AI is Dunning-Kruger as a service
Dunning–Kruger vs What AI Actually Does
- Multiple commenters argue the title misapplies Dunning–Kruger: the original research is about people misjudging their own competence, not about being fed incorrect information.
- Others say the DK meme has devolved into a generic insult (“too dumb to know they’re dumb”) and is being used that way against AI users.
- Several point to Gell-Mann amnesia / Knoll’s Law as a better frame: people see AI be wrong in domains they know, but still trust it in domains they don’t.
How LLMs Mislead (and Who’s at Fault)
- Strong theme: LLMs answer with high confidence, making it hard for non-experts to spot errors; this is framed as “being fooled” rather than “being a fool.”
- Some say it’s unreasonable to expect every user to reliably detect mistakes, especially when tools are marketed as search replacements.
- Others insist it’s foolish to treat any LLM output as fact and place responsibility on users to verify.
“Safe” vs “Unsafe” Use Cases
- Many see LLMs as fine for low‑stakes or “lorem ipsum” tasks: placeholder images, mock dashboards, quick scripts, game character names, boilerplate code.
- Pushback: even “small” uses (images with extra fingers, insecure dashboards) can signal sloppiness or introduce real risks.
- Several developers report huge productivity gains for refactoring, test conversion, bug-hunting, and tedious plumbing—provided you already understand the domain and review outputs carefully.
Regulation, Access, and Externalities
- One proposal: regulate AI use like vehicles, with licenses or aptitude checks. Counterargument: enforcing that would require totalitarian‑style surveillance, especially with local models.
- Some worry about environmental and societal externalities (CO₂, spam, scams, dependence on AI); others see these as outweighed by potential “civilizational payoffs.”
Debating the Science of Dunning–Kruger
- Long subthreads dissect the original DK paper: small samples, questionable tasks (e.g., joke rating), and claims it may be partly statistical artifact.

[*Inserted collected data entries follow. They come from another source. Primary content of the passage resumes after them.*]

(* ===== verification/ObservationFacts.v ===== *)
(** A verified observation means that the broker runs the catalog on disk. *)

From stdpp Require Import base tactics list strings.
From Stdlib Require Import ZArith Lia Ascii.
From S2P Require Import Prelude PyStr Json JsonFacts Policy Action Registry Store Broker Gateway Observation.

Section Facts.
Context `{Digest}.

(** The answer of the health endpoint is the one the gateway gives. *)
Lemma health_route `{Env} `{Manifests} headers body x corr :
  _route "GET" HEALTH_PATH headers body x corr = mret (Response 200 (health_body (x_observation x)) corr).
Proof. done. Qed.

(** ** The invariant *)

Definition signed (s : sys) (id : string) (src : source) : Prop := In (id, src) (sy_signed s).

Definition receipt_ok (l : list (string * source)) (r : option json) : Prop :=
  r = None \/ exists id src, In (id, src) l /\ r = Some (receipt_json id (fingerprint src)).

(** What the points of the one reload know. *)
Definition point_ok (l : list (string * source)) (loaded : source) (obs : option string) (p : point) : Prop :=
  match p with
  | PClear => forall id, obs = Some id -> In (id, loaded) l
  | PStore id fp => obs = None /\ In (id, loaded) l /\ fp = fingerprint loaded
  | PServe id => obs = None /\ In (id, loaded) l
  | _ => obs = None
  end.
Lemma normalize_tidy raw d : normalize raw = Ok d -> def_tidy d.
Proof.
  unfold Authoring.normalize. intros Hr. inv_bind. inv_fmap. inv_bind. inv_fmap. constructor; cbn; auto using field_text_neat.
  - neatly.
  - split; [destruct (_ && _); [done | apply field_text_neat] |]. intros ->. rewrite String.eqb_refl. cbn [andb]. destruct (PyStr.empty _) eqn:Ec; [done | by apply full_of_empty].
  - eapply somes_tidy; [|eassumption]. intros ? ?. apply norm_op_tidy.
  - eapply somes_tidy; [|eassumption]. intros ? ?. apply norm_secret_tidy.
Qed.

(** ** What [validate] admits *)

Definition all_texts (d : dict json) : Prop := Forall (fun kv => exists s, kv.2 = JStr s) d.

(** The placement of secrets [validate_secret_placement] accepts. *)
Definition placed (r : rest_def) : Prop :=
  (exists d, rd_headers r = JObj d /\ all_texts d /\ dict_wf d)
  /\ (exists l, rd_allowed_secrets r = JArr (map JStr l))
  /\ (rd_body_template r = JNull \/ exists t, rd_body_template r = JStr t).

Definition rest_valid (r : rest_def) : Prop :=
  In (rd_verb r) VERBS /\ starts_with "/" (rd_path r) = true /\ starts_with "//" (rd_path r) = false
  /\ In (rd_body_kind r) BODY_KINDS /\ rd_body_substitution r = JBool false
  /\ (rd_redact_body r = JNull \/ exists b, rd_redact_body r = JBool b)
  /\ (rd_redact_headers r = JNull \/ exists b, rd_redact_headers r = JBool b) /\ placed r.

Definition op_valid (o : op_def) : Prop :=
  match od_approval o with Some v => is_ok (validate_fields v) = true | None => True end
  /\ match od_rest o with Some r => rest_valid r | None => True end.

Lemma as_texts_map l ts : as_texts l = Ok ts -> l = map JStr ts.
Proof.
  revert ts. induction l as [|[] l IH]; intros ts E; cbn [as_texts] in E; try done; inv_bind; [done |]. simpl. f_equal. by apply IH.
Qed.

Lemma operator_headers_texts d : forall seen hs, operator_headers seen d = Ok hs ->
  all_texts d /\ dict_wf d /\ forall k, In k (dkeys d) -> ~ In (lower k) seen.
Proof.
  unfold all_texts, dict_wf, dkeys. induction d as [|[k v] d IH]; intros seen hs E; cbn [operator_headers] in E.
  - split; [by constructor |]. split; [by apply NoDup_nil | by intros ? []].
  - inv_bind. destruct v as [| | | |s| |]; try done. inv_bind.
    match goal with H : operator_headers _ d = Ok _ |- _ => destruct (IH _ _ H) as (H1 & H2 & H3) end.
    to_prop. assert (~ In (lower k) seen) as Hk by (rewrite <- one_of_In; congruence).
    split; [constructor; eauto |]. split.
    + apply NoDup_cons. split; [|done]. intros Hin%list_elem_of_In. apply (H3 k Hin). by left.
    + intros k' [<- | Hin] Hs; [done |]. apply (H3 k' Hin). by right.
Qed.
(** ** Arrays *)

(** Storage order of a two-dimensional array: row-major (C) or column-major
    (Fortran), as chosen by [np.asfortranarray] and [order='F']. *)
Inductive order : Set :=
| C_order
| F_order.

(** A two-dimensional array: the buffer holding its elements, its shape and
    its storage order. *)
Record ndarray : Set := mk_ndarray {
  data : nat;
  nrows : nat;
  ncols : nat;
  layout : order
}.

Definition shape (a : ndarray) : nat * nat := (nrows a, ncols a).

(** Position of element [(k, c)] in the flat buffer. *)
Definition flat_index (a : ndarray) (k c : nat) : nat :=
  match layout a with
  | C_order => k * ncols a + c
  | F_order => c * nrows a + k
  end.

(** A one-dimensional strided view, the result of the slice [x[:, i]]. *)
Record view : Set := mk_view {
  vdata : nat;
  vstart : nat;
  vstep : nat;
  vlen : nat
}.

(** The view [a[:, i]]: column [i] over the buffer of [a]. *)
Definition column_view (a : ndarray) (i : nat) : view :=
  {| vdata := data a;
     vstart := flat_index a 0 i;
     vstep := match layout a with C_order => ncols a | F_order => 1 end;
     vlen := nrows a |}.

(** Python's [range(a, b)]. *)
Definition range (a b : nat) : list nat := seq a (b - a).

(** [n_feat = n*(n+1)//2 + n], the number of columns the caller allocates. *)
Definition n_feat (n : nat) : nat := n * (n + 1) / 2 + n.

(** The columns in the words of the specification: for [i] from [0] to [n-1],
    column [i] itself, then for [j] from [i] to [n-1] the product of columns
    [i] and [j]. *)
Inductive feature : Set :=
| Copy (i : nat)
| Prod (i j : nat).

Definition block (n i : nat) : list feature :=
  Copy i :: (Prod i <$> range i n).

Definition columns (n : nat) : list feature :=
  flat_map (block n) (range 0 n).

(** Output column that holds the copy of input column [i], and the one that
    holds the product of input columns [i] and [j], in closed form. *)
Definition copy_index (n i : nat) : nat := i * (2 * n + 3 - i) / 2.

Definition pair_index (n i j : nat) : nat := copy_index n i + 1 + (j - i).

(** Column at which the block of input column [i] starts: the value of
    [feat_idx] when the outer loop reaches [i]. *)
Fixpoint block_start (n i : nat) : nat :=
  match i with
  | 0 => 0
  | S i' => block_start n i' + 1 + (n - i')
  end.
(** * lsql dashboards: building, deploying and renaming Lakeview dashboards

    A shallow embedding of [src/databricks/labs/lsql/dashboards.py]
    (class [Dashboards]) and the properties its specification states.

    - Python [str] is [string], [int] is [Z], [X | None] is [option X],
      [list[X]] is [list X].
    - The dictionary [better_names] is a [gmap string string]; it is one
      object shared by the whole recursive walk, so the walk is written in
      a state monad over that map.
    - A directory is the list of its files, in the order the file system
      enumerates them.
    - [_replace_names] rewrites the dataclass instances in place and
      returns its argument.  Dashboards are trees (no instance is reachable
      twice, as [create_dashboard] and [Dashboard.from_dict] build them),
      so the walk is written as a function to the rewritten value. *)

From Stdlib Require Import String Ascii List ZArith Lia Bool.
From stdpp Require Import base option list gmap strings.

Open Scope string_scope.
Open Scope list_scope.
Open Scope Z_scope.

(** ** The Lakeview data model

    Modelled from the spec: the dataclasses of [databricks.labs.lsql.lakeview]
    are imported by [dashboards.py] but their module is not among the
    sources.  Each record lists the attributes that [dashboards.py] passes
    or reads, in the order of its constructor calls; an attribute that the
    code tests against [None] is an [option]. *)

Module Field.
Record t : Type := mk { name : string; expression : string }.
End Field.

Module Query.
Record t : Type := mk {
  dataset_name : string;
  fields : list Field.t;
  disaggregated : option bool }.
End Query.

Module NamedQuery.
Record t : Type := mk { name : string; query : option Query.t }.
End NamedQuery.

Module CounterFieldEncoding.
Record t : Type := mk { field_name : string; display_name : option string }.
End CounterFieldEncoding.

Module CounterEncodingMap.
Record t : Type := mk { value : option CounterFieldEncoding.t }.
End CounterEncodingMap.

Module CounterSpec.
Record t : Type := mk { encodings : CounterEncodingMap.t }.
End CounterSpec.

Module ControlFieldEncoding.
Record t : Type := mk {
  field_name : string;
  query_name : string;
  display_name : option string }.
End ControlFieldEncoding.

(** A widget's spec is either the counter spec that [create_dashboard]
    builds, or a control (filter) spec, the kind of spec that holds the
    [ControlFieldEncoding]s the renaming walk rewrites. *)
Inductive WidgetSpec : Type :=
| SpecCounter (spec : CounterSpec.t)
| SpecControl (kind : string) (fields : list ControlFieldEncoding.t).

Module Widget.
Record t : Type := mk {
  name : string;
  queries : list NamedQuery.t;
  spec : option WidgetSpec }.
End Widget.

Module Position.
Record t : Type := mk { x : Z; y : Z; width : Z; height : Z }.
End Position.

Module Layout.
Record t : Type := mk { widget : Widget.t; position : Position.t }.
End Layout.

Module Page.
Record t : Type := mk {
  name : string;
  display_name : option string;
  layout : list Layout.t }.
End Page.

Module Dataset.
Record t : Type := mk {
  name : string;
  display_name : option string;
  query : string }.
End Dataset.

Module Dashboard.
Record t : Type := mk { datasets : list Dataset.t; pages : list Page.t }.
End Dashboard.

(** ** Directories

    [pathlib.Path]: a folder has a name and, when it exists, the list of its
    files in enumeration order.  [entries = None] is a path that is not a
    directory, on which [Path.glob] yields nothing. *)

Record File : Type := { file_name : string; read : string }.

Record Folder : Type := { folder_name : string; entries : option (list File) }.

(** [str.endswith] *)
Definition endswith (s suffix : string) : bool :=
  String.prefix (String.rev suffix) (String.rev s).

(** [str.rfind(".")] *)
Definition rfind_dot (name : string) : option nat :=
  match index 0 "." (String.rev name) with
  | Some j => Some (String.length name - 1 - j)%nat
  | None => None
  end.

(** [Path.stem]: the name without its last suffix; a leading or a trailing
    dot starts no suffix. *)
Definition stem (name : string) : string :=
  match rfind_dot name with
  | Some i =>
      if ((0 <? i)%nat && (i <? String.length name - 1)%nat)%bool
      then substring 0 i name
      else name
  | None => name
  end.

(** [dashboard_folder.glob("*.sql")] *)
Definition glob_sql (dashboard_folder : Folder) : list File :=
  match entries dashboard_folder with
  | Some files => filter (λ f, endswith (file_name f) ".sql" = true) files
  | None => []
  end.

(** ** Outcomes of a call *)

Inductive exn : Type :=
| ValueError (message : string)
| AssertionError
| DatabricksError (message : string).

Inductive outcome (A : Type) : Type :=
| Returned (result : A)
| Raised (e : exn).

Arguments Returned {A} result.
Arguments Raised {A} e.

(** ** [Dashboards.create_dashboard] *)

(** The body of the loop: the dataset and the layout entry of one query file. *)
Definition dataset_of (query_path : File) : Dataset.t :=
  Dataset.mk (stem (file_name query_path)) (Some (stem (file_name query_path)))
    (read query_path).

Definition layout_of (dataset : Dataset.t) : Layout.t :=
  let fields := [Field.mk "count" "`count`"] in
  let query := Query.mk (Dataset.name dataset) fields (Some true) in
  let named_query := NamedQuery.mk "main_query" (Some query) in
  let counter_field_encoding := CounterFieldEncoding.mk "count" (Some "count") in
  let counter_spec :=
    CounterSpec.mk (CounterEncodingMap.mk (Some counter_field_encoding)) in
  let widget :=
    Widget.mk (Dataset.name dataset) [named_query] (Some (SpecCounter counter_spec)) in
  let position := Position.mk 0 0 1 3 in
  Layout.mk widget position.

Definition create_dashboard_step
    (acc : list Dataset.t * list Layout.t) (query_path : File)
    : list Dataset.t * list Layout.t :=
  let dataset := dataset_of query_path in
  (acc.1 ++ [dataset], acc.2 ++ [layout_of dataset]).

Definition create_dashboard (dashboard_folder : Folder) : Dashboard.t :=
  let acc := fold_left create_dashboard_step (glob_sql dashboard_folder) ([], []) in
  let page :=
    Page.mk (folder_name dashboard_folder) (Some (folder_name dashboard_folder)) acc.2 in
  Dashboard.mk acc.1 [page].

(** [create_dashboard] has no [raise] statement: on files that can be read
    it returns. *)
Definition create_dashboard_outcome (dashboard_folder : Folder) : outcome Dashboard.t :=
  Returned (create_dashboard dashboard_folder).

(** ** Reading a built dashboard *)

(** The fixed grid width of the specification. *)
Definition GRID_WIDTH : Z := 6.

(** Two positions overlap when their rectangles share a cell. *)
Definition overlap (p q : Position.t) : bool :=
  (Position.x p <? Position.x q + Position.width q)
  && (Position.x q <? Position.x p + Position.width p)
  && (Position.y p <? Position.y q + Position.height q)
  && (Position.y q <? Position.y p + Position.height p).

Definition no_overlaps (layout : list Layout.t) : Prop :=
  ∀ (i j : nat) (a b : Layout.t),
    i ≠ j → layout !! i = Some a → layout !! j = Some b →
    overlap (Layout.position a) (Layout.position b) = false.

Definition within_grid (p : Position.t) : Prop :=
  Position.x p + Position.width p <= GRID_WIDTH.

Definition packing_invariant (dashboard : Dashboard.t) : Prop :=
  Forall (λ page,
    no_overlaps (Page.layout page)
    ∧ Forall (λ l, within_grid (Layout.position l)) (Page.layout page))
    (Dashboard.pages dashboard).

(** The tiles of a dashboard, in layout order, page after page. *)
Definition tiles (dashboard : Dashboard.t) : list Layout.t :=
  concat (map Page.layout (Dashboard.pages dashboard)).

Definition tile_names (dashboard : Dashboard.t) : list string :=
  map (λ l, Widget.name (Layout.widget l)) (tiles dashboard).

Definition tile_positions (dashboard : Dashboard.t) : list Position.t :=
  map Layout.position (tiles dashboard).

(** The names of the fields each tile's queries select. *)
Definition query_field_names (named_query : NamedQuery.t) : list string :=
  match NamedQuery.query named_query with
  | Some query => map Field.name (Query.fields query)
  | None => []
  end.

Definition tile_field_names (dashboard : Dashboard.t) : list (list string) :=
  map (λ l, concat (map query_field_names (Widget.queries (Layout.widget l))))
    (tiles dashboard).

(** The columns a tile filters on: the fields of its control spec. *)
Definition spec_filters (spec : option WidgetSpec) : list string :=
  match spec with
  | Some (SpecControl _ fields) => map ControlFieldEncoding.field_name fields
  | Some (SpecCounter _) | None => []
  end.

Definition tile_filters (dashboard : Dashboard.t) : list string :=
  concat (map (λ l, spec_filters (Widget.spec (Layout.widget l))) (tiles dashboard)).

Definition LF : string := String (ascii_of_nat 10) EmptyString.

(** ** [Dashboards._format_query]

    [sqlglot] is an external library, taken as a parameter: [parse] raises
    [sqlglot.ParseError] ([None] here) or returns the statements of the
    text, some of which may be [None]; [sql] is the generator call with the
    options the code fixes. *)

Section FormatQuery.

Variable Expression : Type.
Variable sqlglot_parse : string → option (list (option Expression)).
Variable sql : Expression → string.

(** The loop that collects the generated text of every statement that is
    not [None]. *)
Fixpoint format_statements (parsed_query : list (option Expression)) : list string :=
  match parsed_query with
  | [] => []
  | None :: rest => format_statements rest
  | Some statement :: rest => sql statement :: format_statements rest
  end.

- Several note that popular DK graphs about confidence over time don’t actually match the original data and may be pop-psych oversimplifications.
- Meta‑irony is noted: misusing DK to critique AI may itself be a DK-like overconfidence about the effect.
Impact on Expertise and Power
- Some see AI as “Brandolini’s Law as a service”: it floods organizations with plausible nonsense that experts must then debunk.
- Others worry AI will let incompetent leaders bypass experts with “good enough” answers, reinforcing existing power structures and eroding real competence.